• **GOAL OF THE EXERCISE**
Could you reproduce the lines below from the one with "intros Hn Hd." through the one with "- unfold nextSegment, at_end."? Keep both ends and add nothing.

──────── THE DATA

(* ===== verification/Rotation.v ===== *)
(** A stream that looks while the log rotates.

    [openSegment] creates the new segment's file and then writes its header; between the
    two calls the directory lists a segment that has none. *)

From Stdlib Require Import ZArith Lia.
From stdpp Require Import base gmap list strings sorting.
From S2P Require Import Prelude Types Book WalRecord Bytes WalFormat WalRead SegNames Wal WalDir WalInv WalLaw WalStep WalRecover.
From S2P Require Import BookProps Accounts Sequencer SeqFacts SeqProps WalProps Tail TailFacts TailProps.
From S2P Require Import Registry Status Messages Replication Replica ReplicaProps LogGrow Cluster.

Open Scope Z_scope.

#[local] Arguments content : simpl never.

Section Rotation.
Context `{CodecLaws}.

(** A tailer that has read all of a segment, and delivered all of it. *)
Definition at_end (sg : Seg) (after : Z) : Tailer := mkTailer after (Some (segment_name (sg_first sg))) (length (content sg)).

(** What is there of the segments once the open one is closed. *)
Lemma Close_files closed sg w w1 : healthy_as closed sg w -> Close w = Ok (w1, None) ->
  files (wr_dir w1) = files_of (closed_files (closed ++ [sg])) /\ lastSeq w1 = lastSeq w.
Proof.
  intros Hw Hc. pose proof (healthy_names _ _ _ Hw) as Hn.
  destruct (hw_file _ _ _ Hw) as (bw & Hf & He & (s & u & Hfs & Hs0 & Hb & Hd)).
  assert (Hwr : writing (closed_files closed) (sg_first sg) s (content sg) None w)
    by (exists bw; split_and!; try done; exists s, u; by split_and!).
  destruct (Close_spec _ _ Hn s (content sg) w Hwr) as (w2 & e & Hc2 & (_ & _ & Hl) & _ & _ & Hok).
  rewrite Hc in Hc2. injection Hc2 as <- <-. split; [|done]. rewrite closed_files_snoc. by apply Hok.
Qed.

(** Such a tailer finds nothing in its segment. *)
Lemma at_end_reads d sg after max f : files d !! segment_name (sg_first sg) = Some f -> f_bytes f = content sg ->
  readSegment d (at_end sg after) max = (at_end sg after, [], None).
Proof.
  intros Hf Hb. assert (H8 : (8 <= length (content sg))%nat) by (unfold content; rewrite length_app, seg_header_length; lia).
  unfold readSegment, at_end. cbn [segment offset afterSeq]. rewrite Hf, Hb.
  rewrite (proj2 (Nat.ltb_ge _ _)) by (unfold walHeaderSize; lia).
  assert (Hck : check_header (content sg) = None) by (unfold content; done). by rewrite Hck, drop_all.
Qed.

(** With another segment behind it, whatever that holds, the tailer goes there. *)
Lemma at_end_polls segs sg q f d after max fuel : names_ok ((closed_files (segs ++ [sg])).*1 ++ [q]) ->
  files d = files_of (closed_files (segs ++ [sg]) ++ [(q, f)]) ->
  poll (S fuel) d (at_end sg after) (S max) = poll fuel d (mkTailer after (Some (segment_name q)) walHeaderSize) (S max).
Proof.
  intros Hn Hd. set (l := closed_files (segs ++ [sg]) ++ [(q, f)]) in *.
  assert (Hl : names_ok l.*1) by (unfold l; by rewrite fmap_app). cbn [poll]. change (segment (at_end sg after)) with (Some (segment_name (sg_first sg))).
  cbv beta iota zeta. rewrite (at_end_reads d sg after (S max) (mkFile (content sg) [] true)).
  - unfold nextSegment, at_end. cbn [segment afterSeq]. destruct d as [fs sc]. cbn in Hd. subst fs. rewrite (segmentPaths_files l Hl sc).
    assert (E : l.*1 = (sg_first <$> segs) ++ sg_first sg :: [q]).
    { unfold l. rewrite fmap_app, closed_files_fst, fmap_app, <- app_assoc. done. }
    rewrite E in *. rewrite path_after_names by done. done.
  - rewrite Hd. apply files_of_lookup; [done|]. unfold l. apply elem_of_app. left.
    apply (list_elem_of_fmap_2 (fun sg => (sg_first sg, mkFile (content sg) [] true))). apply elem_of_app. right. by left.
  - unfold f_bytes. cbn. by rewrite app_nil_r.
Qed.

(** A tailer at a segment without a header. *)
Lemma poll_headless d q f after max fuel e : files d !! segment_name q = Some f -> check_header (f_bytes f) = Some e ->
  poll (S fuel) d (mkTailer after (Some (segment_name q)) walHeaderSize) (S max) =
    Ok (mkTailer after (Some (segment_name q)) walHeaderSize, [], Some e).
Proof.
  intros Hf Hc. cbn [poll segment]. unfold readSegment. cbn [segment offset]. rewrite Hf.
  cbn [walHeaderSize Nat.ltb Nat.leb]. by rewrite Hc.
Qed.

(** A tailer at the end of the last segment stays there. *)
Lemma poll_waits l q f d after max fuel : names_ok (l.*1 ++ [q]) -> files d = files_of (l ++ [(q, f)]) ->
  check_header (f_bytes f) = None -> let t := mkTailer after (Some (segment_name q)) (length (f_bytes f)) in
  poll (S fuel) d t (S max) = Ok (t, [], None).
Proof.
  intros Hn Hd Hc t. assert (H8 : (8 <= length (f_bytes f))%nat).
  { unfold check_header in Hc. destruct (Nat.ltb_spec (length (f_bytes f)) walHeaderSize); [done|]. unfold walHeaderSize in *. lia. }
  assert (Hl : names_ok (l ++ [(q, f)]).*1) by (by rewrite fmap_app).
  subst t. cbn [poll segment]. unfold readSegment. cbn [segment offset afterSeq]. rewrite Hd, (files_of_lookup _ Hl q f) by (apply elem_of_app; right; by left).
  rewrite (proj2 (Nat.ltb_ge _ _)) by (unfold walHeaderSize; lia). rewrite Hc, drop_all. cbn [length read_loop].
  change (next []) with ReadEOF. cbv beta iota zeta. unfold nextSegment. cbn [segment].
  destruct d as [fs sc]. cbn in Hd. subst fs. rewrite (segmentPaths_files _ Hl sc), fmap_app. cbn [fmap list_fmap fst].
  by rewrite path_after_names.
Qed.

(** C35: A rotation can end replication of a symbol. A stream that has sent everything and
    looks between the creation of the next segment and the write of its header finds a
    segment with no header, takes that for a damaged log and ends with data loss; a
    follower whose stream ends so never asks for the symbol again. Nothing is damaged:
    the same tailer, a moment earlier or once the rotation is through, finds the log
    complete and waits. *)
Theorem rotation_stops_replication now ctxErr closed sg w w1 d w2 max sends seen : healthy_as closed sg w -> sg_recs sg <> [] ->
  lastSeq w < MaxInt64 -> Close w = Ok (w1, None) -> sys_create (segment_name (lastSeq w + 1)) (wr_dir w1) = (d, None) ->
  openSegment (lastSeq w + 1) w1 = (w2, None) ->
  let t := at_end sg (lastSeq w) in
  (exists t', poll (poll_fuel (wr_dir w1) (S max)) (wr_dir w1) t (S max) = Ok (t', [], None)) /\
  (exists t', poll (poll_fuel (wr_dir w2) (S max)) (wr_dir w2) t (S max) = Ok (t', [], None)) /\
  (exists t', stream_loop ctxErr (true :: sends) (d :: seen) t = Ok (t', [], Ended (Some DataLoss))) /\
  forall (f : symbolState Writer) sessions, followSymbol now ((fun _ => ([], Some DataLoss)) :: sessions) f = Ok f.
Proof.
  intros Hw Hne Hlt Hcl Hcr Hop t. destruct (Close_files _ _ _ _ Hw Hcl) as [Hf1 Hl1].
  pose proof (hw_seq _ _ _ Hw) as Hsq. assert (Hi : in64 (lastSeq w + 1)) by (unfold64; lia).
  destruct (healthy_names_next closed sg w (lastSeq w + 1) Hw Hne eq_refl Hi) as [Hord Hnm].
  assert (Hn1 : names_ok ((closed_files (closed ++ [sg])).*1 ++ [lastSeq w + 1])).
  { rewrite closed_files_fst. rewrite fmap_app in Hnm. pose proof (marks_names _ Hord) as Hsn. rewrite fmap_app in Hsn. by split. }
  assert (Hfd : exists f, f_bytes f = [] /\ files d = files_of (closed_files (closed ++ [sg]) ++ [(lastSeq w + 1, f)])).
  { unfold sys_create, sys_next in Hcr. destruct (default SysOk _); injection Hcr as <-; [|done].
    eexists (mkFile [] [] _). split; [reflexivity|]. rewrite files_of_snoc by done. cbn. by rewrite Hf1. }
  destruct Hfd as (f & Hfb & Hfd).
  assert (Hf2 : files (wr_dir w2) = files_of (closed_files (closed ++ [sg]) ++ [(lastSeq w + 1, mkFile seg_header [] true)])).
  { apply (openSegment_spec _ _ Hn1 w1 w2 None Hf1); [|exact Hop]. unfold closed_files. by apply Forall_fmap, Forall_forall. }
  assert (Hfuel : forall x m, exists k, poll_fuel x (S m) = S (S k)).
  { intros x m. exists (m + length (segmentPaths x) + 1)%nat. unfold poll_fuel. lia. }
  split; [|split; [|split]].
  - destruct (Hfuel (wr_dir w1) max) as [k ->]. exists t. rewrite closed_files_snoc in Hf1. pose proof (healthy_names _ _ _ Hw) as Hn.
    assert (E : t = mkTailer (lastSeq w) (Some (segment_name (sg_first sg))) (length (f_bytes (mkFile (content sg) [] true))))
      by (unfold t, at_end, f_bytes; cbn; by rewrite app_nil_r).
    rewrite E. apply (poll_waits (closed_files closed)); [exact Hn|exact Hf1|]. unfold f_bytes. cbn. rewrite app_nil_r. done.
  - destruct (Hfuel (wr_dir w2) max) as [k ->]. eexists. unfold t. rewrite (at_end_polls closed sg _ _ _ _ _ _ Hn1 Hf2).
    exact (poll_waits _ _ (mkFile seg_header [] true) _ _ _ _ Hn1 Hf2 eq_refl).
  - assert (Hp : poll (poll_fuel d walBatchCap) d t walBatchCap =
      Ok (mkTailer (lastSeq w) (Some (segment_name (lastSeq w + 1))) walHeaderSize, [], Some ErrCorruptWAL)).
    { unfold walBatchCap. destruct (Hfuel d 511%nat) as [k ->]. unfold t. rewrite (at_end_polls closed sg _ _ _ _ _ _ Hn1 Hfd).
      apply (poll_headless d _ f); [|by rewrite Hfb]. rewrite Hfd. rewrite files_of_snoc by done. apply lookup_insert_eq. }
    eexists. cbn [stream_loop Next]. rewrite Hp. reflexivity.
  - done.
Qed.
End Rotation.

(** * Witness *)

Module RotationDemo.
Import StoreDemo ClusterDemo.

(** A log of one record, and the calls of its rotation. *)
Definition closed1 : Writer := wal_of (Close ClusterDemo.w1).
Definition created1 : Dir := (sys_create (segment_name 2) (wr_dir closed1)).1.
Definition rotated1 : Writer := (openSegment 2 closed1).1.

Lemma w1_healthy : exists closed sg, healthy_as closed sg ClusterDemo.w1 /\ sg_recs sg <> [].
Proof.
  destruct (quote_loggable 100 (or_introl eq_refl)) as [Hl _].
  destruct (Append_shape [] (mkSeg 1 [] []) opened (quote 100) fresh_healthy Hl ltac:(vm_compute; reflexivity)) as (w & e & Ha & _ & Hok).
  assert (Ea : Append (quote 100) opened = Ok (ClusterDemo.w1, None)) by (vm_compute; reflexivity). rewrite Ea in Ha. injection Ha as <- <-.
  destruct (Hok eq_refl) as (c & g & Hw & _ & bs & [[_ ->]|[_ ->]]); (eexists _, _; split; [exact Hw|discriminate]).
Qed.
End RotationDemo.

Lemma rotation_stops_replication_witness : exists sg t', 
  stream_loop ErrCanceled [true] [RotationDemo.created1] (at_end sg (lastSeq ClusterDemo.w1)) = Ok (t', [], Ended (Some DataLoss)).
Proof.
  destruct RotationDemo.w1_healthy as (closed & sg & Hw & Hne).
  destruct (rotation_stops_replication id ErrCanceled closed sg ClusterDemo.w1 RotationDemo.closed1 RotationDemo.created1 RotationDemo.rotated1
    0 [] [] Hw Hne ltac:(vm_compute; reflexivity) ltac:(vm_compute; reflexivity) ltac:(vm_compute; reflexivity) ltac:(vm_compute; reflexivity))
    as (_ & _ & (t' & Ht) & _).
  exists sg, t'. exact Ht.
Defined.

────────────────

• **YOUR RESPONSE**
  intros Hn Hd. set (l := closed_files (segs ++ [sg]) ++ [(q, f)]) in *.
  assert (Hl : names_ok l.*1) by (unfold l; by rewrite fmap_app). cbn [poll]. change (segment (at_end sg after)) with (Some (segment_name (sg_first sg))).
  cbv beta iota zeta. rewrite (at_end_reads d sg after (S max) (mkFile (content sg) [] true)).
  - unfold nextSegment, at_end. cbn [segment afterSeq]. destruct d as [fs sc]. cbn in Hd. subst fs. rewrite (segmentPaths_files l Hl sc).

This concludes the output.